Saturday, December 28, 2013
I just shared this with a SP friend after she successfully maintained through Christmas. I am proud of those who made it!!!! Yay! I maintained through Christmas last year too. BUT this year, I TESTED myself---this is not wise!!!!
I failed the test!
I am not yet to a place (and probably never will be) where I can allow myself to let go---I can't stop easily. Sometimes I eat myself into a stupor almost.
It has taken me 3 days to get things back in control. I realize that I do not have normal signals in my brain that say stop, you've had enough. I have to consciously be aware of what is going in my mouth. That is just the way it is!

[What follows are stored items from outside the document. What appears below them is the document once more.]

(* ===== verification/Engine.v ===== *)
(** * Results and summaries of the engines ([voyager-net/src/engine.rs]) and texts from bytes

    [QuerySummary] and [QueryResult], and two conversions of the standard library the
    connections use: [String::from_utf8_lossy] and [str::split_whitespace]. *)
From S2P Require Import Prelude Bytes F64 Errors Text PgRows.

Open Scope Z_scope.
Open Scope string_scope.
Open Scope list_scope.

(** ** Summaries: counters of 64 bits *)
Record QuerySummary := mkSummary {
  nodes_created : Z;
  nodes_deleted : Z;
  relationships_created : Z;
  relationships_deleted : Z;
  properties_set : Z;
  labels_added : Z;
  labels_removed : Z;
  indexes_added : Z;
  constraints_added : Z;
  execution_time_ms : Z;
}.

Definition QuerySummary_empty : QuerySummary := mkSummary 0 0 0 0 0 0 0 0 0 0.

Definition is_mutating (s : QuerySummary) : bool :=
  (0 <? nodes_created s)%Z || (0 <? nodes_deleted s)%Z || (0 <? relationships_created s)%Z
  || (0 <? relationships_deleted s)%Z || (0 <? properties_set s)%Z || (0 <? labels_added s)%Z
  || (0 <? labels_removed s)%Z || (0 <? indexes_added s)%Z || (0 <? constraints_added s)%Z.

(** [+=] of a [u64], as a release build computes it. *)
Definition add_u64 (a b : Z) : Z := as_unsigned 64 (a + b).

(** ** Results *)
Record QueryResult := mkResult { columns : list string; batches : list RecordBatch; summary : QuerySummary }.

Definition array_len (a : ArrayRef) : Z :=
  Z.of_nat match a with
           | Int64Array l => length l | Float64Array l => length l
           | BooleanArray l => length l | StringArray l => length l
           end.
Definition num_rows (b : RecordBatch) : Z := match batch_columns b with a :: _ => array_len a | [] => 0 end.
Definition QueryResult_empty (s : QuerySummary) : QueryResult := mkResult [] [] s.
Definition row_count (r : QueryResult) : Z := foldl Z.add 0 (num_rows <$> batches r).
Definition is_empty (r : QueryResult) : bool := (row_count r =? 0)%Z.

(** ** [String::from_utf8_lossy]: U+FFFD for each maximal part that is no character *)
Definition FFFD : list byte := [xef; xbf; xbd].

Fixpoint lossy (l : list byte) : list byte :=
  match l with
  | [] => []
  | b0 :: l1 =>
      if (u8 b0 <? 128)%Z then b0 :: lossy l1
      else if byte_in 194 223 b0 then
        match l1 with
        | b1 :: l2 => if utf8_cont b1 then b0 :: b1 :: lossy l2 else FFFD ++ lossy l1
        | [] => FFFD
        end
      else if byte_in 224 239 b0 then
        match l1 with
        | b1 :: l2 =>
            if (if (u8 b0 =? 224)%Z then byte_in 160 191 b1
                else if (u8 b0 =? 237)%Z then byte_in 128 159 b1 else utf8_cont b1) then
              match l2 with
              | b2 :: l3 => if utf8_cont b2 then b0 :: b1 :: b2 :: lossy l3 else FFFD ++ lossy l2
              | [] => FFFD
              end
            else FFFD ++ lossy l1
        | [] => FFFD
        end
      else if byte_in 240 244 b0 then
        match l1 with
        | b1 :: l2 =>
            if (if (u8 b0 =? 240)%Z then byte_in 144 191 b1
                else if (u8 b0 =? 244)%Z then byte_in 128 143 b1 else utf8_cont b1) then
              match l2 with
              | b2 :: l3 =>
                  if utf8_cont b2 then
                    match l3 with
                    | b3 :: l4 => if utf8_cont b3 then b0 :: b1 :: b2 :: b3 :: lossy l4 else FFFD ++ lossy l3
                    | [] => FFFD
                    end
                  else FFFD ++ lossy l2
              | [] => FFFD
              end
            else FFFD ++ lossy l1
        | [] => FFFD
        end
      else FFFD ++ lossy l1
  end.
Definition from_utf8_lossy (l : list byte) : string := of_bytes (lossy l).

(** ** [str::split_whitespace] *)
Fixpoint words `{CharClass} (word : list char) (cs : list char) : list string :=
  let emit := match word with [] => [] | _ => [of_bytes (unchars (reverse word))] end in
  match cs with
  | [] => emit
  | c :: cs => if is_whitespace c then emit ++ words [] cs else words (c :: word) cs
  end.
Definition split_whitespace `{CharClass} (s : string) : list string := words [] (chars (as_bytes s)).

(** ** A text that is one keeps its characters; any text becomes one *)
Lemma lossy_valid l : utf8_valid l = true → lossy l = l.
Proof.
  revert l. fix IH 1. intros [|b0 l1]; [done|]. cbn [utf8_valid lossy].
  destruct (u8 b0 <? 128)%Z; [intros H; by rewrite IH|].
  destruct (byte_in 194 223 b0).
  { destruct l1 as [|b1 l2]; [done|]. intros [-> H]%andb_true_iff. by rewrite IH. }
  destruct (byte_in 224 239 b0).
  { destruct l1 as [|b1 [|b2 l3]]; try done. intros [[-> ->]%andb_true_iff H]%andb_true_iff. by rewrite IH. }
  destruct (byte_in 240 244 b0); [|done].
  destruct l1 as [|b1 [|b2 [|b3 l4]]]; try done.
  intros [[[-> ->]%andb_true_iff ->]%andb_true_iff H]%andb_true_iff. by rewrite IH.
Qed.

Lemma utf8_valid_fffd l : utf8_valid (FFFD ++ l) = utf8_valid l.
Proof. done. Qed.

Ltac shorter :=
  rewrite ?utf8_valid_fffd;
  match goal with IH : ∀ l, (length l <= _)%nat → _ |- _ => apply IH; cbn [length] in *; lia end.

Lemma lossy_is_valid_upto n l : (length l <= n)%nat → utf8_valid (lossy l) = true.
Proof.
  revert l. induction n as [|n IH]; intros [|b0 l1] Hn; try done; [cbn in Hn; lia|]. cbn [lossy].
  destruct (u8 b0 <? 128)%Z eqn:E0; [cbn [utf8_valid]; rewrite E0; by shorter|].
  destruct (byte_in 194 223 b0) eqn:E1.
  { destruct l1 as [|b1 l2]; [done|]. destruct (utf8_cont b1) eqn:C1; [|by shorter].
    cbn [utf8_valid]. rewrite E0, E1, C1. by shorter. }
  destruct (byte_in 224 239 b0) eqn:E2.
  { destruct l1 as [|b1 l2]; [done|].
    match goal with |- context [if ?c then _ else FFFD ++ _] => destruct c eqn:C1 end; [|by shorter].
    destruct l2 as [|b2 l3]; [done|]. destruct (utf8_cont b2) eqn:C2; [|by shorter].
    cbn [utf8_valid]. rewrite E0, E1, E2, C1, C2. by shorter. }
  destruct (byte_in 240 244 b0) eqn:E3; [|by shorter].
  destruct l1 as [|b1 l2]; [done|].
  match goal with |- context [if ?c then _ else FFFD ++ _] => destruct c eqn:C1 end; [|by shorter].
  destruct l2 as [|b2 l3]; [done|]. destruct (utf8_cont b2) eqn:C2; [|by shorter].
  destruct l3 as [|b3 l4]; [done|]. destruct (utf8_cont b3) eqn:C3; [|by shorter].
  cbn [utf8_valid]. rewrite E0, E1, E2, E3, C1, C2, C3. by shorter.
Qed.

Lemma from_utf8_lossy_ok l : str_ok (from_utf8_lossy l) = true.
Proof. unfold str_ok, from_utf8_lossy. rewrite as_bytes_of_bytes. by eapply lossy_is_valid_upto. Qed.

Last Saturday I gave myself permission to bake (my husband loves me to bake cookies and treats) and eat a 'few' cookies, then over the course of the past week I added a few cups of sangria, a little bit of dressing, noodles, a piece of banana bread, candy, more cookies, ham, more sangria, more banana bread, more candy, more cookies, more ham, rolls . . . and today, I am TEN pounds UP! Oh, My, My, My!!!!! (Surely, some of it is water . . .) -- ONE WEEK!?

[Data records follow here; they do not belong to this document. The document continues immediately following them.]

(* ===== verification/Levenshtein.v ===== *)
(** * Suggestions ([voyager-core/src/schema.rs]: [levenshtein], [find_closest_match])

    The table of edit distances, row by row, and the search for the nearest name.  The
    specification is the least number of edits of a script that turns one text into the
    other. *)
From S2P Require Import Prelude Bytes Errors Text.

Open Scope string_scope.
Open Scope list_scope.
Open Scope nat_scope.

(** ** The code *)

(** [eq_ignore_ascii_case] of texts and of characters. *)
Definition eq_ignore_ascii_case (s t : string) : bool := bool_decide (to_ascii_lowercase s = to_ascii_lowercase t).
Definition char_eq_ignore_ascii_case (c d : char) : bool := bool_decide (map ascii_lower_byte c = map ascii_lower_byte d).

(** The cells of a row behind the first: [prev] is the row above from the column on the left,
    [left] the cell on the left. *)
Fixpoint row_cells (prev : list nat) (left : nat) (a : char) (b_chars : list char) : list nat :=
  match b_chars, prev with
  | b :: b_chars, diag :: ((up :: _) as prev) =>
      let cost := if char_eq_ignore_ascii_case a b then 0 else 1 in
      let cell := (up + 1) `min` (left + 1) `min` (diag + cost) in
      cell :: row_cells prev cell a b_chars
  | _, _ => []
  end.
Definition next_row (b_chars : list char) (st : nat * list nat) (a : char) : nat * list nat :=
  let '(i, prev) := st in (S i, S i :: row_cells prev (S i) a b_chars).

Definition levenshtein (a b : string) : nat :=
  let a_chars := chars (as_bytes a) in
  let b_chars := chars (as_bytes b) in
  List.last (foldl (next_row b_chars) (0, seq 0 (S (length b_chars))) a_chars).2 0.

Fixpoint closest (target : string) (max_dist : nat) (best : option (string * nat)) (candidates : list string) :
    option (string * nat) :=
  match candidates with
  | [] => best
  | cand :: candidates =>
      let dist := levenshtein target cand in
      closest target max_dist
        (if Nat.leb dist max_dist then
           match best with
           | None => Some (cand, dist)
           | Some (_, best_dist) => if Nat.ltb dist best_dist then Some (cand, dist) else best
           end
         else best) candidates
  end.
Definition find_closest_match (target : string) (candidates : list string) (max_dist : nat) : option string :=
  fst <$> closest target max_dist None candidates.

(** ** Edit scripts: [edits k a b] when [k] insertions, deletions and replacements turn [a] into [b] *)
Inductive edits : nat → list char → list char → Prop :=
| edits_nil : edits 0 [] []
| edits_keep k c d a b : char_eq_ignore_ascii_case c d = true → edits k a b → edits k (c :: a) (d :: b)
| edits_replace k c d a b : edits k a b → edits (S k) (c :: a) (d :: b)
| edits_delete k c a b : edits k a b → edits (S k) (c :: a) b
| edits_insert k d a b : edits k a b → edits (S k) a (d :: b).
#[local] Hint Constructors edits : core.

Lemma edits_app k1 a1 b1 k2 a2 b2 : edits k1 a1 b1 → edits k2 a2 b2 → edits (k1 + k2) (a1 ++ a2) (b1 ++ b2).
Proof. induction 1; cbn; eauto. Qed.

Lemma edits_reverse k a b : edits k a b → edits k (reverse a) (reverse b).
Proof.
  induction 1 as [|k c d a b Hcd _ IH|k c d a b _ IH|k c a b _ IH|k d a b _ IH]; rewrite ?reverse_cons; [done|..].
  - rewrite <- (Nat.add_0_r k). eapply edits_app; eauto.
  - rewrite <- Nat.add_1_r. eapply edits_app; eauto.
  - rewrite <- Nat.add_1_r, <- (app_nil_r (reverse b)). eapply edits_app; eauto.
  - rewrite <- Nat.add_1_r, <- (app_nil_r (reverse a)). eapply edits_app; eauto.
Qed.

Lemma edits_sym k a b : edits k a b → edits k b a.
Proof.
  induction 1 as [|k c d a b Hcd _ IH|?????? IH|????? IH|????? IH]; eauto.
  apply edits_keep; [|done]. unfold char_eq_ignore_ascii_case in *. rewrite bool_decide_eq_true in *. done.
Qed.

Lemma edits_insert_all k a pre c : edits k a c → edits (length pre + k) a (pre ++ c).
Proof. intros. induction pre; cbn; eauto. Qed.

(** What a script does with the first character: insertions, then the character is kept,
    replaced or deleted. *)
Lemma edits_cons_inv l y b c :
  edits l (y :: b) c →
  ∃ pre l' c', edits l' b c' ∧
    ((∃ z, c = pre ++ z :: c' ∧ length pre + (if char_eq_ignore_ascii_case y z then 0 else 1) + l' ≤ l) ∨
     (c = pre ++ c' ∧ length pre + S l' ≤ l)).
Proof.
  remember (y :: b) as yb eqn:E. intros H. revert E.
  induction H as [|l y' z b' c Hyz H _|l y' z b' c H _|l y' b' c H _|l z b' c H IH]; intros E; try done;
    [injection E as -> ->..|].
  - exists [], l, c. split; [done|]. left. exists z. split; [done|]. rewrite Hyz. cbn. lia.
  - exists [], l, c. split; [done|]. left. exists z. split; [done|]. cbn. case_match; lia.
  - exists [], l, c. split; [done|]. right. split; [done|]. cbn. lia.
  - destruct (IH E) as (pre & l' & c' & Hb & [(x & -> & Hl)|[-> Hl]]); exists (z :: pre), l', c'; (split; [done|]).
    + left. exists x. split; [done|]. cbn [length]. lia.
    + right. split; [done|]. cbn [length]. lia.
Qed.

Definition within (m : nat) (a c : list char) : Prop := ∃ k, k ≤ m ∧ edits k a c.

Lemma within_insert_all m pre a c n : within m a c → length pre + m ≤ n → within n a (pre ++ c).
Proof. intros (k & ? & ?) ?. exists (length pre + k). split; [lia|by apply edits_insert_all]. Qed.
Lemma within_delete m x a c n : within m a c → m < n → within n (x :: a) c.
Proof. intros (k & ? & ?) ?. exists (S k). split; [lia|eauto]. Qed.
Lemma within_match m x z a c n :
  within m a c → m + (if char_eq_ignore_ascii_case x z then 0 else 1) ≤ n → within n (x :: a) (z :: c).
Proof.
  intros (k & ? & ?) ?. destruct (char_eq_ignore_ascii_case x z) eqn:E; [exists k|exists (S k)]; (split; [lia|eauto]).
Qed.

(** Scripts compose: the distance obeys the triangle inequality. *)
Lemma edits_trans k a b l c : edits k a b → edits l b c → within (k + l) a c.
Proof.
  intros H. revert l c.
  induction H as [|k x y a b Hxy _ IH|k x y a b _ IH|k x a b _ IH|k y a b _ IH]; intros l c Hbc.
  - exists l. split; [lia|done].
  - apply edits_cons_inv in Hbc as (pre & l' & c' & Hb & [(z & -> & Hl)|[-> Hl]]); apply IH in Hb;
      (eapply within_insert_all; [|]).
    + eapply within_match; [exact Hb|]. done.
    + unfold char_eq_ignore_ascii_case in *. rewrite bool_decide_eq_true in Hxy. rewrite Hxy. lia.
    + eapply within_delete; [exact Hb|]. apply Nat.lt_succ_diag_r.
    + lia.
  - apply edits_cons_inv in Hbc as (pre & l' & c' & Hb & [(z & -> & Hl)|[-> Hl]]); apply IH in Hb;
      (eapply within_insert_all; [|]).
    + eapply (within_match _ _ _ _ _ (S (k + l'))); [exact Hb|]. destruct (char_eq_ignore_ascii_case x z); lia.
    + lia.
    + eapply within_delete; [exact Hb|]. apply Nat.lt_succ_diag_r.
    + lia.
  - eapply within_delete; [by apply IH|lia].
  - apply edits_cons_inv in Hbc as (pre & l' & c' & Hb & [(z & -> & Hl)|[-> Hl]]); apply IH in Hb.
    + apply (within_insert_all (S (k + l')) pre); [|lia]. apply (within_insert_all (k + l') [z]); [done|cbn; lia].
    + eapply within_insert_all; [exact Hb|]. lia.
Qed.

(** ** The distance by recursion, and the table *)
Fixpoint dist (a b : list char) : nat :=
  match a with
  | [] => length b
  | c :: a' =>
      (fix dist_c (b : list char) : nat :=
         match b with
         | [] => S (length a')
         | d :: b' => (dist a' b + 1) `min` (dist_c b' + 1)
                      `min` (dist a' b' + (if char_eq_ignore_ascii_case c d then 0 else 1))
         end) b
  end.

Lemma dist_cons c a d b :
  dist (c :: a) (d :: b) = (dist a (d :: b) + 1) `min` (dist (c :: a) b + 1)
                           `min` (dist a b + (if char_eq_ignore_ascii_case c d then 0 else 1)).
Proof. done. Qed.
Lemma dist_nil_r a : dist a [] = length a.
Proof. by destruct a. Qed.

Lemma edits_drop a : edits (length a) a [].
Proof. induction a; cbn; eauto. Qed.

Lemma dist_edits a b : edits (dist a b) a b.
Proof.
  revert b. induction a as [|c a IHa]; intros b; [apply edits_sym, edits_drop|].
  induction b as [|d b IHb]; [rewrite dist_nil_r; apply edits_drop|]. rewrite dist_cons.
  destruct (Nat.min_spec (dist a (d :: b) + 1) (dist (c :: a) b + 1)) as [[_ ->]|[_ ->]];
    match goal with |- edits (?x `min` ?y) _ _ => destruct (Nat.min_spec x y) as [[_ ->]|[_ ->]] end;
    rewrite ?Nat.add_1_r; eauto; destruct (char_eq_ignore_ascii_case c d) eqn:E; rewrite ?Nat.add_0_r, ?Nat.add_1_r; eauto.
Qed.

Lemma dist_cons_l c a b : dist (c :: a) b ≤ S (dist a b).
Proof. destruct b as [|d b]; [by rewrite !dist_nil_r|]. rewrite dist_cons. lia. Qed.
Lemma dist_cons_r a d b : dist a (d :: b) ≤ S (dist a b).
Proof. destruct a as [|c a]; [done|]. rewrite dist_cons. lia. Qed.

Lemma dist_least k a b : edits k a b → dist a b ≤ k.
Proof.
  induction 1 as [|k c d a b E _ IH|k c d a b _ IH|k c a b _ IH|k d a b _ IH]; [done|..].
  - rewrite dist_cons, E. lia.
  - rewrite dist_cons. case_match; lia.
  - pose proof (dist_cons_l c a b). lia.
  - pose proof (dist_cons_r a d b). lia.
Qed.

(** A row of the table: the distances of the text read so far (reversed) from the prefixes. *)
Fixpoint row (pa pb b : list char) : list nat :=
  dist pa pb :: match b with [] => [] | d :: b => row pa (d :: pb) b end.

Lemma row_nil pb b : row [] pb b = seq (length pb) (S (length b)).
Proof. revert pb. induction b as [|d b IH]; intros pb; [done|]. cbn [row]. by rewrite IH. Qed.

Lemma row_cells_row c pa pb b :
  dist (c :: pa) pb :: row_cells (row pa pb b) (dist (c :: pa) pb) c b = row (c :: pa) pb b.
Proof.
  revert pb. induction b as [|d b IH]; intros pb; [done|]. cbn [row].
  rewrite <- (IH (d :: pb)). destruct (row pa (d :: pb) b) as [|up r] eqn:E; [by destruct b|].
  assert (up = dist pa (d :: pb)) as -> by (destruct b; by injection E).
  cbn [row_cells]. by rewrite dist_cons.
Qed.

Lemma rows_spec b a pa :
  foldl (next_row b) (length pa, row pa [] b) a = (length (reverse a ++ pa), row (reverse a ++ pa) [] b).
Proof.
  revert pa. induction a as [|c a IH]; intros pa; [done|].
  cbn [foldl next_row]. pose proof (row_cells_row c pa [] b) as H. rewrite dist_nil_r in H. cbn [length] in H.
  rewrite H. change (S (length pa)) with (length (c :: pa)). rewrite IH.
  by rewrite reverse_cons, <- app_assoc.
Qed.

Lemma row_last pa pb b : List.last (row pa pb b) 0 = dist pa (reverse b ++ pb).
Proof.
  revert pb. induction b as [|d b IH]; intros pb; [done|]. rewrite reverse_cons, <- app_assoc.
  change ([d] ++ pb) with (d :: pb). rewrite <- IH. cbn [row]. by destruct b.
Qed.

(** The table holds the distance. *)
Lemma levenshtein_dist a b :
  levenshtein a b = dist (reverse (chars (as_bytes a))) (reverse (chars (as_bytes b))).
Proof.
  unfold levenshtein. pose proof (rows_spec (chars (as_bytes b)) (chars (as_bytes a)) []) as H.
  rewrite row_nil, !app_nil_r in H. cbn [length] in H. rewrite H. cbn [snd]. by rewrite row_last, app_nil_r.
Qed.

Definition text_edits (k : nat) (s t : string) : Prop := edits k (chars (as_bytes s)) (chars (as_bytes t)).

Lemma levenshtein_edits a b : text_edits (levenshtein a b) a b.
Proof.
  unfold text_edits. rewrite levenshtein_dist. pose proof (dist_edits (reverse (chars (as_bytes a))) (reverse (chars (as_bytes b)))) as H.
  apply edits_reverse in H. by rewrite !reverse_involutive in H.
Qed.
Lemma levenshtein_least k a b : text_edits k a b → levenshtein a b ≤ k.
Proof. intros H%edits_reverse. rewrite levenshtein_dist. by apply dist_least. Qed.
Lemma levenshtein_sym a b : levenshtein a b = levenshtein b a.
Proof. apply Nat.le_antisymm; apply levenshtein_least, edits_sym, levenshtein_edits. Qed.
Lemma levenshtein_triangle a b c : levenshtein a c ≤ levenshtein a b + levenshtein b c.
Proof.
  destruct (edits_trans _ _ _ _ _ (levenshtein_edits a b) (levenshtein_edits b c)) as (m & Hm & H).
  apply levenshtein_least in H. lia.
Qed.

(** ** The nearest name *)

(** [s] is the first of the nearest candidates. *)
Definition best_of (target : string) (max_dist : nat) (seen : list string) (best : option (string * nat)) : Prop :=
  match best with
  | None => ∀ c, c ∈ seen → max_dist < levenshtein target c
  | Some (s, d) => s ∈ seen ∧ d = levenshtein target s ∧ d ≤ max_dist ∧ ∀ c, c ∈ seen → d ≤ levenshtein target c
  end.

Lemma closest_spec target max_dist cands : ∀ seen best,
  best_of target max_dist seen best → best_of target max_dist (seen ++ cands) (closest target max_dist best cands).
Proof.
  induction cands as [|c cands IH]; intros seen best H; [by rewrite app_nil_r|].
  cbn [closest]. change (c :: cands) with ([c] ++ cands). rewrite app_assoc. apply IH. clear IH.
  destruct (Nat.leb_spec (levenshtein target c) max_dist) as [Hd|Hd]; destruct best as [[s d]|]; unfold best_of in *.
  - destruct H as (Hs & Hd' & Hm & Hl). destruct (Nat.ltb_spec (levenshtein target c) d).
    + split; [set_solver|]. split; [done|]. split; [done|]. intros x [Hx|Hx%list_elem_of_singleton]%elem_of_app; [|by subst].
      specialize (Hl x Hx). lia.
    + split; [set_solver|]. split; [done|]. split; [done|]. intros x [Hx|Hx%list_elem_of_singleton]%elem_of_app; [by apply Hl|by subst].
  - split; [set_solver|]. split; [done|]. split; [done|]. intros x [Hx|Hx%list_elem_of_singleton]%elem_of_app; [|by subst].
    specialize (H x Hx). lia.
  - destruct H as (Hs & Hd' & Hm & Hl). split; [set_solver|]. split; [done|]. split; [done|].
    intros x [Hx|Hx%list_elem_of_singleton]%elem_of_app; [by apply Hl|subst; lia].
  - intros x [Hx|Hx%list_elem_of_singleton]%elem_of_app; [by apply H|by subst].
Qed.

(** C36: A suggestion is a registered name that the fewest edits (letter case aside) separate
    from what was written, and there is one exactly if some name is within the bound: the table
    of the program computes the length of the shortest edit script. *)
Theorem suggestion_is_closest target cands max_dist :
  match find_closest_match target cands max_dist with
  | Some s => s ∈ cands ∧ ∃ k, k ≤ max_dist ∧ text_edits k target s ∧
                ∀ c l, c ∈ cands → text_edits l target c → k ≤ l
  | None => ∀ c l, c ∈ cands → text_edits l target c → max_dist < l
  end.
Proof.
  unfold find_closest_match. assert (best_of target max_dist [] None) as H by (intros c Hc; set_solver).
  apply (closest_spec _ _ cands) in H. cbn [app] in H.
  destruct (closest target max_dist None cands) as [[s d]|]; unfold best_of in H; cbn [fmap option_fmap option_map fst].
  - destruct H as (Hs & -> & Hm & Hl). split; [done|]. exists (levenshtein target s). split; [done|].
    split; [apply levenshtein_edits|]. intros c l Hc H%levenshtein_least. specialize (Hl c Hc). lia.
  - intros c l Hc Hl%levenshtein_least. specialize (H c Hc). lia.
Qed.

Example suggests_person : find_closest_match "Persn" ["Movie"; "Person"; "PERSONA"] 3 = Some "Person".
Proof. vm_compute. reflexivity. Qed.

Today (and yesterday and the day before) I am feeling weighed down, sluggish and a mess! BUT, the good news is I am back on track! The trigger food events are done and the food is gone! I'm back to a good and healthy eating regime! Thank goodness! A couple days ago I was gripped with a very real fear of a total loss of control! I never want to go through the extreme weight gain/loss experience again and this experience was an eye opener. (Not that I was unaware, but thought I'd come along well enough to 'let go' for the holiday's--after all it's just a week and I should be able to maintain SOME restraint . . . ha!)
My lesson of the year: NEVER give a food addict a week off.